И антипод Доли — юная, с вопросом в ясных глазах Анечка Залесская стала раздражать. Химию свою любит, знает, лабораторию довела до совершенства. Но ведь пробы, анализы, замесы в маленьких мисочках — это чистенькое, наукой подсказанное и ею же контролируемое дело, это не производство, не та глыба, когда порой не знаешь, где искать начало брака — в конструкции ли машины или в характере человека.

Конечно, хорошо быть молодым. С молодости не требуют ответов, она задает вопросы. «Федор Прокопьевич, — вопрошает эта же Анечка, — почему мы не ведем серьезную, систематическую работу со школьниками? Одними речами и экскурсиями их не завлечешь на комбинат». Он бы мог ответить на ее вопрос: «Будь моя воля, я бы всех выпускников обязал бы отработать свое бесплатное образование там, где обществу надо. Поработай два года, определись, распознай, чего тебе не только хочется, но и сможется. А то ведь как мухи на мед — в институт. А какой это мед? Потом сидят всю жизнь в конструкторских бюро и разных отделах, путаются в своих дипломированных должностях, как в паутине». Анечка могла бы посоветовать: «Так проводите свое предложение в жизнь. Напишите статью в газету. За свои убеждения надо бороться». И он бы стих. Ему есть за что бороться. За хлеб, который стал вдруг невыгоден хлебным предприятиям, за его доброе имя, но выскочить со статьей в газете, подбросить вопрос для обсуждения, дескать, меня вот осенило, а вы сообща решайте — прав я или не прав, так он не умел. И не хотел уметь, потому что был убежден, что каждое дело, которое человек начал, он и должен довести до конца.

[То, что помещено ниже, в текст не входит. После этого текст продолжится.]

(** * py-com, [src/link]: the [.lib] archive reader and its byte cursor

    A shallow embedding of [parse.py] ([BufferStream]), [util.py]
    ([parse_big_endian]) and [ar.py] ([ArchiveReader]) together with the
    properties of the archive reader that the specification states.

    Conventions of the embedding:
    - a Python [bytes] object is a [list byte];
    - a Python [str] is the list of its code points ([list N]);
    - a Python [int] is a [Z];
    - a [dict] is a [gmap];
    - a method that mutates its object is a function from the object's state
      to an outcome and the new state; an exception leaves the mutations made
      before it in place, as in Python;
    - an exception is a value of [exn]; where the source formats a message,
      the value carries what the message interpolates;
    - a loop that need not end takes fuel, and [None] is a run that outlasts
      its fuel. *)

From Stdlib Require Import ZArith NArith List Strings.Byte String Lia Bool.
From stdpp Require Import gmap list.

Local Open Scope Z_scope.

(** ** Python values *)

#[global] Instance byte_eq_dec : EqDecision byte := Byte.byte_eq_dec.

(** The bytes of an ASCII literal, and its code points. *)
Definition bytes_of (s : string) : list byte := list_byte_of_string s.
Definition text (s : string) : list N := map Byte.to_N (list_byte_of_string s).

Definition py_len {A} (l : list A) : Z := Z.of_nat (length l).

(** Slice bounds as [PySlice_AdjustIndices] normalises them (step 1): a
    negative bound counts from the end, and the result is clipped to
    [0, len]. *)
Definition clamp_index (n i : Z) : Z :=
  if i <? 0 then Z.max (i + n) 0 else Z.min i n.

(** [l[lo:hi]] *)
Definition py_slice {A} (l : list A) (lo hi : Z) : list A :=
  let n := py_len l in
  let start := clamp_index n lo in
  let stop := clamp_index n hi in
  take (Z.to_nat (stop - start)) (drop (Z.to_nat start) l).

(** [l[i]]; [None] stands for [IndexError]. *)
Definition py_index {A} (l : list A) (i : Z) : option A :=
  let n := py_len l in
  let j := if i <? 0 then i + n else i in
  if (j <? 0) || (n <=? j) then None else l !! Z.to_nat j.

(** ** Exceptions *)

(** The three [BufferStreamIndexError] sites of [parse.py]. *)
Inductive stream_error : Type :=
| InsufficientData (length : Z)
| NoMoreToRead
| CStringEndNotFound.

(** The [ArchiveReadException] sites of [ar.py], with the values their
    messages interpolate. *)
Inductive archive_error : Type :=
| BadMagic (magic : list byte)
| FirstMemberName (name : list N)
| NoFilenameMember (filename : list N)
| BadFilenameFormat (filename : list N)
| DuplicateFilename (filename : list N)
| DuplicateSymbol.

Inductive exn : Type :=
| BufferStreamIndexError (e : stream_error)
| ArchiveReadException (e : archive_error)
| UnicodeDecodeError
| ValueError
| IndexError
| KeyError (key : Z)
| NameError (name : string).

Inductive result (A : Type) : Type :=
| Ok (a : A)
| Raise (e : exn).
Arguments Ok {A} a.
Arguments Raise {A} e.

Definition is_ok {A} (r : result A) : bool :=
  match r with Ok _ => true | Raise _ => false end.

(** A method of an object whose state is [S]. *)
Definition M (S A : Type) : Type := S -> result A * S.

Definition ret {S A} (a : A) : M S A := fun s => (Ok a, s).
Definition bind {S A B} (c : M S A) (k : A -> M S B) : M S B :=
  fun s => match c s with
           | (Ok a, s') => k a s'
           | (Raise e, s') => (Raise e, s')
           end.
Definition lift {S A} (r : result A) : M S A := fun s => (r, s).

Notation "'do' x <~ c ;; k" := (bind c (fun x => k))
  (at level 10, x name, c at level 99, k at level 200).
Notation "'run' c ;; k" := (bind c (fun _ => k))
  (at level 10, c at level 99, k at level 200).
Notation "'do' ' p <~ c ;; k" := (bind c (fun x => match x with p => k end))
  (at level 10, p pattern, c at level 99, k at level 200).

(** ** Builtins: [bytes.decode("utf-8")], [str.rstrip(" ")], [int(str)] *)

Definition is_cont (c : N) : bool := ((128 <=? c) && (c <=? 191))%N.

(** Strict UTF-8, as CPython's decoder: shortest form only, no surrogates,
    nothing above U+10FFFF. [None] stands for [UnicodeDecodeError]. *)
Fixpoint decode_utf8 (bs : list byte) : option (list N) :=
  match bs with
  | [] => Some []
  | b0 :: t0 =>
    let c0 := Byte.to_N b0 in
    if (c0 <? 128)%N then cons c0 <$> decode_utf8 t0
    else if ((194 <=? c0) && (c0 <=? 223))%N then
      match t0 with
      | b1 :: t1 =>
        let c1 := Byte.to_N b1 in
        if is_cont c1
        then cons ((c0 - 192) * 64 + (c1 - 128))%N <$> decode_utf8 t1
        else None
      | _ => None
      end
    else if ((224 <=? c0) && (c0 <=? 239))%N then
      match t0 with
      | b1 :: b2 :: t2 =>
        let c1 := Byte.to_N b1 in
        let c2 := Byte.to_N b2 in
        let lo := (if c0 =? 224 then 160 else 128)%N in
        let hi := (if c0 =? 237 then 159 else 191)%N in
        if ((lo <=? c1) && (c1 <=? hi))%N && is_cont c2
        then cons ((c0 - 224) * 4096 + (c1 - 128) * 64 + (c2 - 128))%N
               <$> decode_utf8 t2
        else None
      | _ => None
      end
    else if ((240 <=? c0) && (c0 <=? 244))%N then
      match t0 with
      | b1 :: b2 :: b3 :: t3 =>
        let c1 := Byte.to_N b1 in
        let c2 := Byte.to_N b2 in
        let c3 := Byte.to_N b3 in
        let lo := (if c0 =? 240 then 144 else 128)%N in
        let hi := (if c0 =? 244 then 143 else 191)%N in
        if ((lo <=? c1) && (c1 <=? hi))%N && is_cont c2 && is_cont c3
        then cons ((c0 - 240) * 262144 + (c1 - 128) * 4096
                   + (c2 - 128) * 64 + (c3 - 128))%N <$> decode_utf8 t3
        else None
      | _ => None
      end
    else None
  end.

Definition decode (bs : list byte) : result (list N) :=
  match decode_utf8 bs with
  | Some s => Ok s
  | None => Raise UnicodeDecodeError
  end.

(** [s.rstrip(" ")] *)
Fixpoint rstrip (s : list N) : list N :=
  match s with
  | [] => []
  | c :: t =>
    match rstrip t with
    | [] => if (c =? 32)%N then [] else [c]
    | t' => c :: t'
    end
  end.

(** [s.endswith("/")], [s.startswith("/")] *)
Definition endswith_slash (s : list N) : bool :=
  match last s with Some c => (c =? 47)%N | None => false end.
Definition startswith_slash (s : list N) : bool :=
  match s with c :: _ => (c =? 47)%N | [] => false end.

Не у каждого дела бывает осязаемая точка, тот самый конец, который его венчает. В жизненном призвании Федора Прокопьевича — печь хлеб — этого конца не было. Это был непрерывный поток, но в последнее время этот поток словно встретил на своем пути запруду. Хлеб для тех, кто его создавал, вдруг стал помехой в выполнении плана. Если бы хлеб можно было заменить дорогими тортами, комбинат бы процветал. Но заменить нельзя, и все как бы мирились с его существованием.

Федор Прокопьевич перестал приходить на работу пешком, пересаживался на другой номер трамвая и доезжал до самых ворот комбината. Появлялись мысли, что, может быть, это его схватила за плечи и сдавила старость? Первый ее, так сказать, звонок? Но у кого сейчас старость в сорок шесть лет? Откуда же тогда это душевное затишье? И эти по утрам мысли: «Вот еще один день. Буду ходить по цехам, проводить совещания, звонить в управление. Все будет, как всегда, за исключением того, что ни разу не дрогнет сердце от радости — как хорошо мне, а вот вырвется из прорухи сухарный цех, и будет еще лучше!» Однажды он даже поймал себя на мысли, что если бы Семен Владимирович Доля пришел к нему и сказал: «Пошли! Пошли сухари без царапинки и вмятинки!» — он бы поздравил начальника сухарного, постарался бы изобразить на лице радость, но внутри ничего бы не взорвалось и даже не дрогнуло. Нужен был кто-то, кто объяснил бы ему, что с ним происходит. Но не было этого «кого-то». Все, кого он знал, с кем бурно общался в молодости и в последние годы от случая к случаю встречался, не годились в учителя. Вспомнил Серафима Петровича, но того нет в городе, да и чем может помочь старый благополучный человек, чьи жизненные усилия наверняка направлены на сохранение собственного здоровья? Но все-таки снял однажды трубку и набрал номер.

— Это я, — раздался слабый стариковский голос, — позвоните недельки через три, сейчас мне худо, извините, не могу с вами разговаривать.